:: RECORDS FOR THIS TASK
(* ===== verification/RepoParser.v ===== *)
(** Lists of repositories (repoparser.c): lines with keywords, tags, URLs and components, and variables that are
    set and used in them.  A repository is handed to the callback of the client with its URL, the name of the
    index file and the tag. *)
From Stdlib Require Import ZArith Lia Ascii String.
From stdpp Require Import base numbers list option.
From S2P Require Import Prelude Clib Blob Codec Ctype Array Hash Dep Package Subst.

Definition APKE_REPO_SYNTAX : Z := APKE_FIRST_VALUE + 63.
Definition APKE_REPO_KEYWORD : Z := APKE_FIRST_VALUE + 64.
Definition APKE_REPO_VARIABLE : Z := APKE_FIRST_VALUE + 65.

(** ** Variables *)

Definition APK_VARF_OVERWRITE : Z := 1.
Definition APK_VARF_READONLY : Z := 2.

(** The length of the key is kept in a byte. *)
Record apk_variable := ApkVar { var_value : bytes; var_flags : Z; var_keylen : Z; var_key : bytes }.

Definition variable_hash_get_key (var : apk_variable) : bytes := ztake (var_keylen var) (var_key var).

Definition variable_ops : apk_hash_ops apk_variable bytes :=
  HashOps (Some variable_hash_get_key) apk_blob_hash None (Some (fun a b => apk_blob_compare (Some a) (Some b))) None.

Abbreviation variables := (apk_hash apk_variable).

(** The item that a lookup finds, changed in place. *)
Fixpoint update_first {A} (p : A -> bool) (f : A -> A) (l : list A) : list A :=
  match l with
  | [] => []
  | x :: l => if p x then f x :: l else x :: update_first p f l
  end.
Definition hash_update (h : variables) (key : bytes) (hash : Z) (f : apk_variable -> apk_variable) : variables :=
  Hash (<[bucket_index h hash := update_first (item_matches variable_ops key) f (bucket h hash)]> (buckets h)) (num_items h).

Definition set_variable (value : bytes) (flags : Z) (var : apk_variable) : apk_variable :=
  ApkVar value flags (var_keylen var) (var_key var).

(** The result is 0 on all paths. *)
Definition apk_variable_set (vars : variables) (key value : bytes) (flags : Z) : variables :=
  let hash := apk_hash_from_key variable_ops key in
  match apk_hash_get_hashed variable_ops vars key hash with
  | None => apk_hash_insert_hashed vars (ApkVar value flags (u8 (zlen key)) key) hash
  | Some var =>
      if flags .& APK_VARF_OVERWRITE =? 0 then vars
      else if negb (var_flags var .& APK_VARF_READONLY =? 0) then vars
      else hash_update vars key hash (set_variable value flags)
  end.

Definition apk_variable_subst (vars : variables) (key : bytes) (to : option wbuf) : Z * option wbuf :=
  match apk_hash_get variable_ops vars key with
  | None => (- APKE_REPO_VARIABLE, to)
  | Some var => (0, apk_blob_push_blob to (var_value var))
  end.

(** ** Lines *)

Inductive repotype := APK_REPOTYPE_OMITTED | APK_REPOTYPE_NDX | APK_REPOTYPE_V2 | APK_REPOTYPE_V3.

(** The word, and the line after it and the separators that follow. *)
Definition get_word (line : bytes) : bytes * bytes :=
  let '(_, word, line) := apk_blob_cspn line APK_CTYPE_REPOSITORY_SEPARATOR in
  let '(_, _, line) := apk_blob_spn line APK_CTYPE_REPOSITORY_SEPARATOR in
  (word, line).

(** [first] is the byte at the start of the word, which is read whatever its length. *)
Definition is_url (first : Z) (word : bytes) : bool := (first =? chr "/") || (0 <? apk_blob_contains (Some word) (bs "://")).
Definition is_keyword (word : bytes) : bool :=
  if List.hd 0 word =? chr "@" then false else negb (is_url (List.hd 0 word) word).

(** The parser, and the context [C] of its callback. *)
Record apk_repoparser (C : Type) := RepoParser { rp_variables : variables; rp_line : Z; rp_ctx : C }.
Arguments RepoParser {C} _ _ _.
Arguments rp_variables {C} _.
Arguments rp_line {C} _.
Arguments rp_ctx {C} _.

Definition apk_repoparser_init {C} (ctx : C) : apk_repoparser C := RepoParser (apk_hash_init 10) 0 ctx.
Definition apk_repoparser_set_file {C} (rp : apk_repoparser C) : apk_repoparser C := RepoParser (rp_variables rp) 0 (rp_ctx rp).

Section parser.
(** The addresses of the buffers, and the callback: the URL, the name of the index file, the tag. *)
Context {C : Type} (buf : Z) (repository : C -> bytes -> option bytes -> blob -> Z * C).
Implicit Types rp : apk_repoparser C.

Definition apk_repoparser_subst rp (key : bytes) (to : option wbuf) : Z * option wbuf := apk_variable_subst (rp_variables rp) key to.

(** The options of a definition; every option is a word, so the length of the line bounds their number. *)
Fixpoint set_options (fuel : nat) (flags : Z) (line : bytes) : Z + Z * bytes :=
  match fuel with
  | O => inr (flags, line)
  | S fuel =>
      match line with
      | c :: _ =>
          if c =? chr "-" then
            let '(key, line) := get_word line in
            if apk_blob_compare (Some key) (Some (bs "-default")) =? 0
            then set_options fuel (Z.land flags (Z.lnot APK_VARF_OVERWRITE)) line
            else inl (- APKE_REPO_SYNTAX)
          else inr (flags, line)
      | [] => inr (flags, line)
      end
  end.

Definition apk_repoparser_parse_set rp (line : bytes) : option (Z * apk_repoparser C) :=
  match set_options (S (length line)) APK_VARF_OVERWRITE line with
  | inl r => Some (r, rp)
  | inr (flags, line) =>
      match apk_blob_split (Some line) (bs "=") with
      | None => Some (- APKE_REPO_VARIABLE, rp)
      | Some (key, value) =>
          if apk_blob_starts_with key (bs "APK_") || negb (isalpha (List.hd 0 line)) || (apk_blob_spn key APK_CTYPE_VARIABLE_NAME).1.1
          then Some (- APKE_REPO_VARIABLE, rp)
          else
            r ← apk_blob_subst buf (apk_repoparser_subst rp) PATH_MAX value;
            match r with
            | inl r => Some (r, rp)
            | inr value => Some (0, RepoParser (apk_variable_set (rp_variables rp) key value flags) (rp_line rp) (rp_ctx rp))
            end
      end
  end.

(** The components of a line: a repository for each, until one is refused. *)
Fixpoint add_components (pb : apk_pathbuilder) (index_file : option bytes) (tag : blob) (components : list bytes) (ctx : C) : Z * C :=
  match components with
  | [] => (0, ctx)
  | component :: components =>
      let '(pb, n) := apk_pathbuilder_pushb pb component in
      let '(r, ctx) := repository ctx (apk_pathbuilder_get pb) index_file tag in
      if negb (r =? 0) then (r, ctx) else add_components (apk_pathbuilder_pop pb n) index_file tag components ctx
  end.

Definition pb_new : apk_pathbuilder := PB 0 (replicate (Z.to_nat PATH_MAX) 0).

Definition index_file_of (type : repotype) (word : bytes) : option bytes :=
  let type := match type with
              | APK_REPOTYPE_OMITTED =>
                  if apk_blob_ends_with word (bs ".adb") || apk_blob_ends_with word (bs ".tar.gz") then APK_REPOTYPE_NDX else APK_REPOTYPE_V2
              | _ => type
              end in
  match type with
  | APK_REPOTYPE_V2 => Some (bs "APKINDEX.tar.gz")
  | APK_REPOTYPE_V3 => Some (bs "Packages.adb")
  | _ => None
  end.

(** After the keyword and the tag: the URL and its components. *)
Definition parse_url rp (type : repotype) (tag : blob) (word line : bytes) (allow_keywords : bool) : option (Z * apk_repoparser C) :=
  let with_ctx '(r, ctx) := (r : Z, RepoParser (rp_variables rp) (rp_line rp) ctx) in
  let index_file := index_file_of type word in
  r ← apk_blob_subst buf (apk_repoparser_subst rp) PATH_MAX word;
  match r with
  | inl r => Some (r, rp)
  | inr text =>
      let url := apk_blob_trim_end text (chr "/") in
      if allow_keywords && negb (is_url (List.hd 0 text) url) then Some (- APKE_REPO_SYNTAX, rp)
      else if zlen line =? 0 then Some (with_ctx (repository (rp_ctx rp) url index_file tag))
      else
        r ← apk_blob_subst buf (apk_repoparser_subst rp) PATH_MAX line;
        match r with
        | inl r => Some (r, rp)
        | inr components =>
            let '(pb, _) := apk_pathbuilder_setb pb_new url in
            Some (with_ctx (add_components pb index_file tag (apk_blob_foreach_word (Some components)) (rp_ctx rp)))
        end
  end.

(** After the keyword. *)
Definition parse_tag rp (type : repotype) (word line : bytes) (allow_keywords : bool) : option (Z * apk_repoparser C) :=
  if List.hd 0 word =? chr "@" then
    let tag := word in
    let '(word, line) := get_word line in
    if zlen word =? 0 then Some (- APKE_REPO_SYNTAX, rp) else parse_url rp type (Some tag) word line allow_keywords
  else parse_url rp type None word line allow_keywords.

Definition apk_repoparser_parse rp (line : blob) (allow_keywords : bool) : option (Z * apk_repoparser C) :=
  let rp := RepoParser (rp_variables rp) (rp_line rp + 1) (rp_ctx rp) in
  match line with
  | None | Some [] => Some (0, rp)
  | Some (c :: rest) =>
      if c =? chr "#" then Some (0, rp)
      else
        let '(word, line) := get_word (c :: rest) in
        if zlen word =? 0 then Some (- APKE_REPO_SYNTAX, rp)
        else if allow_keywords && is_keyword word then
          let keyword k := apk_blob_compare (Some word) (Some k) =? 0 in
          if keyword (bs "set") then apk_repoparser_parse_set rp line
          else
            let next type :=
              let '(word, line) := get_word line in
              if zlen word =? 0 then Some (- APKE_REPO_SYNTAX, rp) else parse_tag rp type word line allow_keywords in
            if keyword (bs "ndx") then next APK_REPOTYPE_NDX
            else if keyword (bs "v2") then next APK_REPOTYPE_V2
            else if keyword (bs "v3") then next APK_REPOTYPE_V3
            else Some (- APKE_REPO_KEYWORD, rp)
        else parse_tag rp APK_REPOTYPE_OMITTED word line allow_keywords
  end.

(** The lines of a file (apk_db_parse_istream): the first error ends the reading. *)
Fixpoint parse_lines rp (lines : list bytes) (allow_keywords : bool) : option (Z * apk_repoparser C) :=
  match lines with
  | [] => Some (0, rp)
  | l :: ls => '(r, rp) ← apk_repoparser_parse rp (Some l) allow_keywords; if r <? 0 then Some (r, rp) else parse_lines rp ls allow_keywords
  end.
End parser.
::::
:: RECORDS FOR THIS TASK
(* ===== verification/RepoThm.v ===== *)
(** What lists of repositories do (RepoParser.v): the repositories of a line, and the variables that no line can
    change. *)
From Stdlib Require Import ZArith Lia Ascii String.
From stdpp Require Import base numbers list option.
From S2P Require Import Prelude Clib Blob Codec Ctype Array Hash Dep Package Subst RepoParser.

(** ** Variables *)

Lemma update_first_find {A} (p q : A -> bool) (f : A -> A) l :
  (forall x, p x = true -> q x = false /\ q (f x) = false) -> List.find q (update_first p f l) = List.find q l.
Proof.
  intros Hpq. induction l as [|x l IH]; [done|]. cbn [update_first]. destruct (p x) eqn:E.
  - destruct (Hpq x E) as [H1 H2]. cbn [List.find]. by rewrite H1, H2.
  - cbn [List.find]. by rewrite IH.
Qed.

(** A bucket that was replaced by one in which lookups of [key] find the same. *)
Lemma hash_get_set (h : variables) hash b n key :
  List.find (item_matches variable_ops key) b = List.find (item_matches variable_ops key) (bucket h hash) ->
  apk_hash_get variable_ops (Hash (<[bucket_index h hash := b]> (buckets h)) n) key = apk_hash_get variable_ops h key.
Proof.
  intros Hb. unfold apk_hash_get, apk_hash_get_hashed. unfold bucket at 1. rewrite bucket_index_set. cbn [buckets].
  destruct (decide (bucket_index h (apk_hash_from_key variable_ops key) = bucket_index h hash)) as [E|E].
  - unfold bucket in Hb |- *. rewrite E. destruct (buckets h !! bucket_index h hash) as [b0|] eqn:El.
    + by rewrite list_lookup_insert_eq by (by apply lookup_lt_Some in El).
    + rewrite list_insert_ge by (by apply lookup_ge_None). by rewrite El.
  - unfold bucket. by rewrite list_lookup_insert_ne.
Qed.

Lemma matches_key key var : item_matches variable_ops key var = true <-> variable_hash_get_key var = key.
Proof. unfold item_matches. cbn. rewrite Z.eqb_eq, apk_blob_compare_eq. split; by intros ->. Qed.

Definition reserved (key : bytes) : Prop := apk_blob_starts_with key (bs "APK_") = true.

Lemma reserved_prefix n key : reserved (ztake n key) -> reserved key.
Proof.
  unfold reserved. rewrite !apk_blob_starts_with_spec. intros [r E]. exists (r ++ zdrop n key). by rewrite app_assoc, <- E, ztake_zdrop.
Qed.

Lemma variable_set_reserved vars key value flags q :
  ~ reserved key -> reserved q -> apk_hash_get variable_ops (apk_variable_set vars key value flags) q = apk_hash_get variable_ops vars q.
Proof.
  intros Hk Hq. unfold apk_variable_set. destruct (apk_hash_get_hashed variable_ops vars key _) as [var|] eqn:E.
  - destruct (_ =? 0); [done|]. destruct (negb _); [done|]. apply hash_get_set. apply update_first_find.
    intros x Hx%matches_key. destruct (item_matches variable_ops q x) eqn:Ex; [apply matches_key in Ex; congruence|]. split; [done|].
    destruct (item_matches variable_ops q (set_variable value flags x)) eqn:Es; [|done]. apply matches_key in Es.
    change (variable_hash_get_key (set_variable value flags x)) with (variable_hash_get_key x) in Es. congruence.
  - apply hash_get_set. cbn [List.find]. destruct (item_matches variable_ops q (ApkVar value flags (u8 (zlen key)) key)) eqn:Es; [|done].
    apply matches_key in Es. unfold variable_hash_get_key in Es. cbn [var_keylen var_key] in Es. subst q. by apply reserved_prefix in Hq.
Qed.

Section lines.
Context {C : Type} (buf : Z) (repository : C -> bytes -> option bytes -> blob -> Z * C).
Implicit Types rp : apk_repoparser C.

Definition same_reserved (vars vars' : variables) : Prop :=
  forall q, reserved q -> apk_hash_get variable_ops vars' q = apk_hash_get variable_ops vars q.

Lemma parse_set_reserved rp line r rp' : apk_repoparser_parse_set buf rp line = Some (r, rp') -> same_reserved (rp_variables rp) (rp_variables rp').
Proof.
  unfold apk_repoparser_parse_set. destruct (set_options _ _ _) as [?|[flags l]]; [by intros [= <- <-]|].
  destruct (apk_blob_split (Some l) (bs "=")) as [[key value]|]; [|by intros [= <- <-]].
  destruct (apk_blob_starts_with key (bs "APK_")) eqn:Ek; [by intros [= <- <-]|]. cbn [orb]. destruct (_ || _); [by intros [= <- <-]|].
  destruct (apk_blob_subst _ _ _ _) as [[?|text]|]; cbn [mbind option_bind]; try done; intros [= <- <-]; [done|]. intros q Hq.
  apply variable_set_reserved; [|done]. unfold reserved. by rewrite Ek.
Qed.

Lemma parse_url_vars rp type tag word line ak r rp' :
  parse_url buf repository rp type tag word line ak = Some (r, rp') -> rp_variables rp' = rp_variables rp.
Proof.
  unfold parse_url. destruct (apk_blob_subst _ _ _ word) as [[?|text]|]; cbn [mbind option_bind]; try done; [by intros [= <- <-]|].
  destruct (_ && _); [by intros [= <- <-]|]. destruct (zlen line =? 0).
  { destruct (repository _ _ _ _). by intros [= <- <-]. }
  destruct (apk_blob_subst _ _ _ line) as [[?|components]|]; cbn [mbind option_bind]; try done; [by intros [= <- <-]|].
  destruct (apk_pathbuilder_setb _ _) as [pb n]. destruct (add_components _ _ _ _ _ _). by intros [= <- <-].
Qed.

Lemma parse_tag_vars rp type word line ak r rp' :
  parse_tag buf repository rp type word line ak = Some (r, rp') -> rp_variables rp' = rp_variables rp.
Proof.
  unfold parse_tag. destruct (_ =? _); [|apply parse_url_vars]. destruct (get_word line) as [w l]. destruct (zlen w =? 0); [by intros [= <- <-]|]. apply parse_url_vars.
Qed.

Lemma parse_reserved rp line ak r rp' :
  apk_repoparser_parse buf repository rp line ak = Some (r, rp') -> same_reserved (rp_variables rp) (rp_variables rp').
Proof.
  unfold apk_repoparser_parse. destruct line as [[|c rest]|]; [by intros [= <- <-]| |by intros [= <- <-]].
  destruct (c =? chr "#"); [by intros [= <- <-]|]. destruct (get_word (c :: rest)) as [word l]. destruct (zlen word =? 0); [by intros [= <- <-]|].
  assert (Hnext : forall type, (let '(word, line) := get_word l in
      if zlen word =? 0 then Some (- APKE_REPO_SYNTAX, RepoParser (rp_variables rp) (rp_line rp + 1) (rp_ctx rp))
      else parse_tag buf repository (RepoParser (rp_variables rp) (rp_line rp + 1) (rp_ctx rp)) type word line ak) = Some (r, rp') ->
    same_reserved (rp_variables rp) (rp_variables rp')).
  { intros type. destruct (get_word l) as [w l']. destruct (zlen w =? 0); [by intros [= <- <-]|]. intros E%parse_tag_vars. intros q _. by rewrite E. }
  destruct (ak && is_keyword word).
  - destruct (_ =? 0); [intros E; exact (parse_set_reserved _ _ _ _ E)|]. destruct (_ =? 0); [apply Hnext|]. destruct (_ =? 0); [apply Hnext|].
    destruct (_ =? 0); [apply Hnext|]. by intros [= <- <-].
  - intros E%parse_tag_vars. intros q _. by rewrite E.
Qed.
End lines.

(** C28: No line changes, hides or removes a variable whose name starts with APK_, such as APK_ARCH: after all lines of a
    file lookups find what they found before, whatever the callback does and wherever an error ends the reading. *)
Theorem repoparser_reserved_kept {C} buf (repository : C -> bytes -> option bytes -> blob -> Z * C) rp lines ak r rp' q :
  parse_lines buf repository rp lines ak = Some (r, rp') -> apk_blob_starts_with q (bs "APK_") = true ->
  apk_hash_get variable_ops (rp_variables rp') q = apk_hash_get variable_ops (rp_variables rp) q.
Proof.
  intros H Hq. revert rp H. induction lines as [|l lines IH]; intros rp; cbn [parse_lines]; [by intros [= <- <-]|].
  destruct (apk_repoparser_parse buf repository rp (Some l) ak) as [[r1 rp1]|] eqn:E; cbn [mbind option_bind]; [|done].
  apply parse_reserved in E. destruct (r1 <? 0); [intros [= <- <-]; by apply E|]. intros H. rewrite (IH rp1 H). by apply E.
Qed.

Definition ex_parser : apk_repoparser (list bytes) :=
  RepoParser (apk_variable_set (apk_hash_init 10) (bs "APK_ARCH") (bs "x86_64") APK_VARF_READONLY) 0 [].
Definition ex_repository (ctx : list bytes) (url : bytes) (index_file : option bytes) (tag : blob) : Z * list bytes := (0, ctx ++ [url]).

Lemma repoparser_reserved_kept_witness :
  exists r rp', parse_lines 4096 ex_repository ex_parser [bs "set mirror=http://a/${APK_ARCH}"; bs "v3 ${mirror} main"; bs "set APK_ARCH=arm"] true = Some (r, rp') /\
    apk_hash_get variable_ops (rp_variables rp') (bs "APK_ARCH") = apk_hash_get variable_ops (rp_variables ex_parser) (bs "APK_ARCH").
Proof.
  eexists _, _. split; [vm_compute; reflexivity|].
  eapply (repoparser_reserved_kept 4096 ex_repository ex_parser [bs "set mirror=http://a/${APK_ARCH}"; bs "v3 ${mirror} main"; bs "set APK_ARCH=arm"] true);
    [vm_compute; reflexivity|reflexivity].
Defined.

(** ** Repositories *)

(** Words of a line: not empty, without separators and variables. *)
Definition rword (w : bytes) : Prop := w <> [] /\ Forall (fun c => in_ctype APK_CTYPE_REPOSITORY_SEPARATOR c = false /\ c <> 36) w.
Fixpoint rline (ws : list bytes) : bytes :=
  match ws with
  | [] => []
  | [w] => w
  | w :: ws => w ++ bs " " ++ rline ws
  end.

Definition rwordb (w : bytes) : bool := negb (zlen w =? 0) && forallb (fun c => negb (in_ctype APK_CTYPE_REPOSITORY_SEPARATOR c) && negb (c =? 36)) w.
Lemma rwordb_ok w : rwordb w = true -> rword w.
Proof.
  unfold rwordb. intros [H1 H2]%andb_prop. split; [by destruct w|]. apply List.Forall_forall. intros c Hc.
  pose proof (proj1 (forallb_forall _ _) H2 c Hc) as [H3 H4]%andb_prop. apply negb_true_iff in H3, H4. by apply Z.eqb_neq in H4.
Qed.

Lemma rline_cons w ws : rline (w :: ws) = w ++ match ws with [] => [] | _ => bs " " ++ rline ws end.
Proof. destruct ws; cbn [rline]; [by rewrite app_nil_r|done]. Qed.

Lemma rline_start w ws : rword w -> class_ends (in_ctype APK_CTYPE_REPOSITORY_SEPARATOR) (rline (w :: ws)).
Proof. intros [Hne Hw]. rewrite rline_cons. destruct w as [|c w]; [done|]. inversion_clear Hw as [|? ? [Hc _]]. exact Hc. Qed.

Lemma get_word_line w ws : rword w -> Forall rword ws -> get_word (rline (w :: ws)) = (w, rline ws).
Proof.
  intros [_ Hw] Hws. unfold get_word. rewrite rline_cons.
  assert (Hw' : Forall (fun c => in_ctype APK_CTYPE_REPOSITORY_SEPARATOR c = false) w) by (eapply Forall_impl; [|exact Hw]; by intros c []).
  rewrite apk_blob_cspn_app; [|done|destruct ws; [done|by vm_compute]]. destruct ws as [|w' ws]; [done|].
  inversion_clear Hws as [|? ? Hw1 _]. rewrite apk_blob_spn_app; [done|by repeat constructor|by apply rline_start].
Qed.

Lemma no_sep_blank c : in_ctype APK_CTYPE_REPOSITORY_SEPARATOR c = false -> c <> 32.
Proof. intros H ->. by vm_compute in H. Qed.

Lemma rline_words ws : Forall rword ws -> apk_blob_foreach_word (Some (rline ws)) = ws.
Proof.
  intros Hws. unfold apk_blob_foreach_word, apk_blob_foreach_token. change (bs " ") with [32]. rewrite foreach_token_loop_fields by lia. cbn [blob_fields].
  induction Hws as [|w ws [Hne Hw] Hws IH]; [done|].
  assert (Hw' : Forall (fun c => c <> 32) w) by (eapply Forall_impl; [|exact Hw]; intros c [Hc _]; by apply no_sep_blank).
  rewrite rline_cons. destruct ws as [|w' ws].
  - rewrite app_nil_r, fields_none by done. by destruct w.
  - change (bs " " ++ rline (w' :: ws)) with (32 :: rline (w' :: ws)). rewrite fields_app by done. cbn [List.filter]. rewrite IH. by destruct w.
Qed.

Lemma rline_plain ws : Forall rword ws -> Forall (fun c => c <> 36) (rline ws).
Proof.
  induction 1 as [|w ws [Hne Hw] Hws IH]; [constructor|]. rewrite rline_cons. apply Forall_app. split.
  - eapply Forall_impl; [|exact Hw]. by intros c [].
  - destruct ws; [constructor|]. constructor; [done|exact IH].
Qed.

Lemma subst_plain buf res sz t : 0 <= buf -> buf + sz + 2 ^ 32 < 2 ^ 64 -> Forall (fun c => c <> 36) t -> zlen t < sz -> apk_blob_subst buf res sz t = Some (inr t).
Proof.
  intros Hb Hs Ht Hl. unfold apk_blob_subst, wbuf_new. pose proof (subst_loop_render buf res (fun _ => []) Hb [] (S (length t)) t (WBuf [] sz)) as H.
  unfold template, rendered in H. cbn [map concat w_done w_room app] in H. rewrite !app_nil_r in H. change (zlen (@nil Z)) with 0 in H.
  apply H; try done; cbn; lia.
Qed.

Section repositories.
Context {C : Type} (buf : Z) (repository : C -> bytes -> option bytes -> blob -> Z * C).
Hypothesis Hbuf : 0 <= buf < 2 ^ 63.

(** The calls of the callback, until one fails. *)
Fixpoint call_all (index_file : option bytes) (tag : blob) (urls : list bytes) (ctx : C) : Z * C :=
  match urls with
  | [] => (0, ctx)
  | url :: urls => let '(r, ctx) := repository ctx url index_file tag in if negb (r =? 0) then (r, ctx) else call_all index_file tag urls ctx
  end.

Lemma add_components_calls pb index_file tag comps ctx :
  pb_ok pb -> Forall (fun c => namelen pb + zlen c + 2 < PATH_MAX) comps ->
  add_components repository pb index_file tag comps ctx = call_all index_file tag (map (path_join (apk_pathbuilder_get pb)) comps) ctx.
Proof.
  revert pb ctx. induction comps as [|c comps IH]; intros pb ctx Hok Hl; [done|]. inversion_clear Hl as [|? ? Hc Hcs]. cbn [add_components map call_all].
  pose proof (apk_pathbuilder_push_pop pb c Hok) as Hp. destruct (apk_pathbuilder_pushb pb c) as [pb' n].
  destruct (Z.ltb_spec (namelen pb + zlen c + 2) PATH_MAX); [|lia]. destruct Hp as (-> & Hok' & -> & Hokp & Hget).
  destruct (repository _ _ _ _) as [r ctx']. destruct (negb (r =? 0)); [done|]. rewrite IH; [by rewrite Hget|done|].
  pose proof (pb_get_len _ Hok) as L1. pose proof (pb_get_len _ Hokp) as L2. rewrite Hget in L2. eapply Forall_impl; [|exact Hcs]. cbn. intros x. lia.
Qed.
::::
Copy out each line of the entries where the word "that" is found.

(** Lists of repositories (repoparser.c): lines with keywords, tags, URLs and components, and variables that are
(** The item that a lookup finds, changed in place. *)
(** The word, and the line after it and the separators that follow. *)
(** What lists of repositories do (RepoParser.v): the repositories of a line, and the variables that no line can
(** A bucket that was replaced by one in which lookups of [key] find the same. *)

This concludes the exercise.